A vegetarian diet is undoubtedly healthy and offers plenty of health benefits, such as low risks of obesity, diabetes, and heart conditions. However, it takes a little effort to make a vegetarian diet balanced and well-nutritional. As you refrain from eating certain foods as a vegetarian, you need to add the foodstuff that offers the nutrients present in animal products. To help you eat a balanced vegetarian diet, we have come up with certain tips. Follow them to make sure all your nutritional needs are met.
Take Ample Protein-Rich Foods
As a vegetarian, you have to rely on protein-containing vegan food instead of animal products. Some of the best sources of proteins you can consider are legumes, dairy foods, soy products, nuts, and nut butter. You can create interesting food recipes out of these items to keep your meals interesting.
Rely On A Variety Of Vegetables
Vegetarians have got the benefit of eating a variety of vegetables so make sure to take full advantage of it. Try to choose certain vegetables for your meals for the day and then pick everything different for the next day. In this way, you will be taking all the necessary nutrients. For breakfast, you can have a vegetable pancake. For lunch and dinner, you can choose red beans plus vegetable salad and chickpea patties and vegetable soup respectively. Change the menu for the next day covering different vegetables, and so on.

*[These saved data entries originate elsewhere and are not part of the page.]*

Lemma broadcast_delivers_and_prunes_witness :
  delivered (snd (broadcast two_rooms peer_5_gone 1 (MsgSystem "ping")))
  = [(4%nat, MsgSystem "ping")]
  ∧ fst (broadcast two_rooms peer_5_gone 1 (MsgSystem "ping")) !! 1
    = Some {[ 4%nat ]}
  ∧ fst (broadcast two_rooms peer_5_gone 1 (MsgSystem "ping")) !! 2
    = Some {[ 6%nat ]}.
Proof.
  destruct (broadcast_delivers_and_prunes two_rooms peer_5_gone 1
              (MsgSystem "ping")) as (Hd & _ & _ & _ & _ & Hother & _).
  split; [rewrite Hd; by vm_compute|].
  split; [by vm_compute|].
  rewrite Hother by done. by vm_compute.
Defined.

End Rooms.

(** ** The enrichment worker *)

Section Worker.
Implicit Types (w : World) (job : HumanUpdateJob.t) (f fa fb : Fresh)
  (inc : Incident.t).

(** The guard compares the rendering of the enum member, which starts with
    the class name, with the bare value: it holds for no incident. *)
Lemma status_str_is_resolved_never inc : status_str_is_resolved inc = false.
Proof. unfold status_str_is_resolved. by destruct (Incident.status inc). Qed.

Lemma store_ws_broadcast w i m : store (ws_broadcast w i m) = store w.
Proof. unfold ws_broadcast. by destruct (broadcast _ _ _ _). Qed.

Lemma printed_ws_broadcast w i m : printed (ws_broadcast w i m) = printed w.
Proof. unfold ws_broadcast. by destruct (broadcast _ _ _ _). Qed.

Lemma timeline_of_add_event st id inc ev :
  get_incident st id = Some inc →
  timeline_of (snd (add_event st id ev)) id = Incident.timeline inc ++ [ev].
Proof.
  intros H. rewrite (add_event_known _ _ _ _ H).
  unfold timeline_of, get_incident. simpl. by rewrite lookup_insert_eq.
Qed.

Lemma worker_stage_a_known f job w inc :
  get_incident (store w) (HumanUpdateJob.incident_id job) = Some inc →
  worker_stage_a f job w
  = (ws_broadcast
       (set_store w
          (snd (add_event (store w) (HumanUpdateJob.incident_id job)
                  (ai_tag_event f job))))
       (HumanUpdateJob.incident_id job)
       (MsgTimelineEvent ModeJson (ai_tag_event f job)),
     true).
Proof.
  intros H. unfold worker_stage_a. rewrite H.
  rewrite status_str_is_resolved_never.
  by rewrite (add_event_known _ _ _ _ H).
Qed.

Lemma worker_stage_b_known f job w inc :
  get_incident (store w) (HumanUpdateJob.incident_id job) = Some inc →
  worker_stage_b f job w
  = ws_broadcast
      (set_store w
         (snd (add_event (store w) (HumanUpdateJob.incident_id job)
                 (ai_summary_event f job))))
      (HumanUpdateJob.incident_id job)
      (MsgTimelineEvent ModeJson (ai_summary_event f job)).
Proof.
  intros H. unfold worker_stage_b. by rewrite (add_event_known _ _ _ _ H).
Qed.

(** A job for an identifier the store does not know is dropped: the world
    stays as it is, nothing is appended, sent or printed. *)
Lemma worker_stage_a_unknown f job w :
  get_incident (store w) (HumanUpdateJob.incident_id job) = None →
  worker_stage_a f job w = (w, false)
  ∧ ∀ fb, worker_job f fb job w = w.
Proof.
  intros H. unfold worker_job, worker_stage_a. by rewrite H.
Qed.

(** No block of the program removes an incident from the store. *)
Lemma step_keeps_incident a w id :
  is_Some (get_incident (store w) id) →
  is_Some (get_incident (store (step a w)) id).
Proof.
  assert (∀ st i ev, is_Some (get_incident st id) →
            is_Some (get_incident (snd (add_event st i ev)) id)) as Hadd.
  { intros st i ev H. unfold add_event, get_incident in *.
    destruct (_incidents st !! i) eqn:Hi; [|done]. simpl.
    destruct (decide (i = id)) as [->|Hne].
    - by rewrite lookup_insert_eq.
    - by rewrite lookup_insert_ne. }
  assert (∀ st f i s, is_Some (get_incident st id) →
            is_Some (get_incident (snd (update_status st f i s)) id)) as Hupd.
  { intros st f i s H. unfold update_status, get_incident in *.
    destruct (_incidents st !! i) eqn:Hi; [|done]. simpl.
    destruct (decide (i = id)) as [->|Hne].
    - by rewrite lookup_insert_eq.
    - by rewrite lookup_insert_ne. }
  assert (∀ w f job, is_Some (get_incident (store w) id) →
            is_Some (get_incident (store (fst (worker_stage_a f job w))) id))
    as Ha.
  { intros w' f job H. unfold worker_stage_a.
    destruct (get_incident (store w') (HumanUpdateJob.incident_id job))
      eqn:Hi; [|done].
    rewrite status_str_is_resolved_never.
    specialize (Hadd (store w') (HumanUpdateJob.incident_id job)
                  (ai_tag_event f job) H).
    destruct (add_event _ _ _) as [[?|?] ?]; simpl in *; [|done].
    by rewrite store_ws_broadcast. }
  assert (∀ w f job, is_Some (get_incident (store w) id) →
            is_Some (get_incident (store (worker_stage_b f job w)) id)) as Hb.
  { intros w' f job H. unfold worker_stage_b.
    specialize (Hadd (store w') (HumanUpdateJob.incident_id job)
                  (ai_summary_event f job) H).
    destruct (add_event _ _ _) as [[?|?] ?]; simpl in *; [|done].
    by rewrite store_ws_broadcast. }
  assert (∀ w k f job, is_Some (get_incident (store w) id) →
            is_Some (get_incident (store (run_locked k f job w)) id)) as Hl.
  { intros w' k f job H. unfold run_locked.
    specialize (Ha w' f job H).
    destruct (worker_stage_a f job w') as [w'' []]; done. }
  intros H. destruct a; simpl.
  - unfold http_create_incident. case_match; [|done]. simpl.
    unfold get_incident in *. simpl.
    destruct (decide (_next_id (store w) = id)) as [->|Hne].
    + by rewrite lookup_insert_eq.
    + by rewrite lookup_insert_ne.
  - unfold update_incident_status.
    specialize (Hupd (store w) f_change incident_id new_status H).
    destruct (update_status _ _ _ _) as [[inc|?] st]; [|done].
    by rewrite status_str_is_resolved_never.
  - unfold incident_room_ws_open, send_or_end, end_session.
    repeat case_match; done.
  - unfold incident_room_ws_receive, send_or_end, end_session.
    repeat case_match; simplify_eq; try done.
    simpl. rewrite store_ws_broadcast. simpl.
    match goal with
    | Heq : add_event ?st ?i ?ev = _ |- _ =>
        specialize (Hadd st i ev H); by rewrite Heq in Hadd
    end.
  - unfold incident_room_ws_closed, end_session. by case_match.
  - done.
  - unfold worker_step.
    repeat case_match;
      first [done | by apply Hl | by (simpl; apply Hb)].
Qed.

Eat Fresh Fruits Instead Of Frozen
Frozen fruits have significantly less amount of nutrients than their fresh counterparts. According to certain sources, frozen fruits have lesser antioxidants and are also devoid of vitamin C and vitamin B that are lost in the processing. So, try to eat fresh fruits every day and don’t be shy about eating a wide variety. Just make sure to watch your portion size while eating fruits.
Have Food Rich In Omega-3 Fatty Acids
Most health-conscious vegetarians are aware of the benefits of omega-3 fatty acids. These essential fatty acids lower the risk of heart diseases and also control inflammation. So, make sure to include them in your balanced vegetarian diet. Vegetarians who can’t eat fatty fish should rely on other good sources of omega-3 fatty acids like tofu, chia seeds, flaxseeds, and walnuts, to name a few. You can also try tofu and soybean recipes to obtain a sufficient dose of omega-3 fatty acids.
Get Your Vitamin D and B12
A balanced vegetarian diet should also include plenty of vitamin D and vitamin B12. For vitamin D, you can rely on soy milk or dairy products. Vegetarians who are not vegans can eat eggs and drink cow’s milk for vitamin B12. On the other hand, vegans can consider fortified soy milk and vegan vitamin B12 supplements.
Eat Nuts As Snacks
Instead of unhealthy snacks, try to eat healthy snacks such as nuts every day. Eating nuts as snacks will keep you satisfied for a longer period. If you eat them before dinner, you will also avoid overeating. Eat a variety of nuts like peanuts, pine nuts, hazelnuts, walnuts, pecan nuts, chestnuts, and cashews. Try to add them to your main dishes, smoothies, and salads.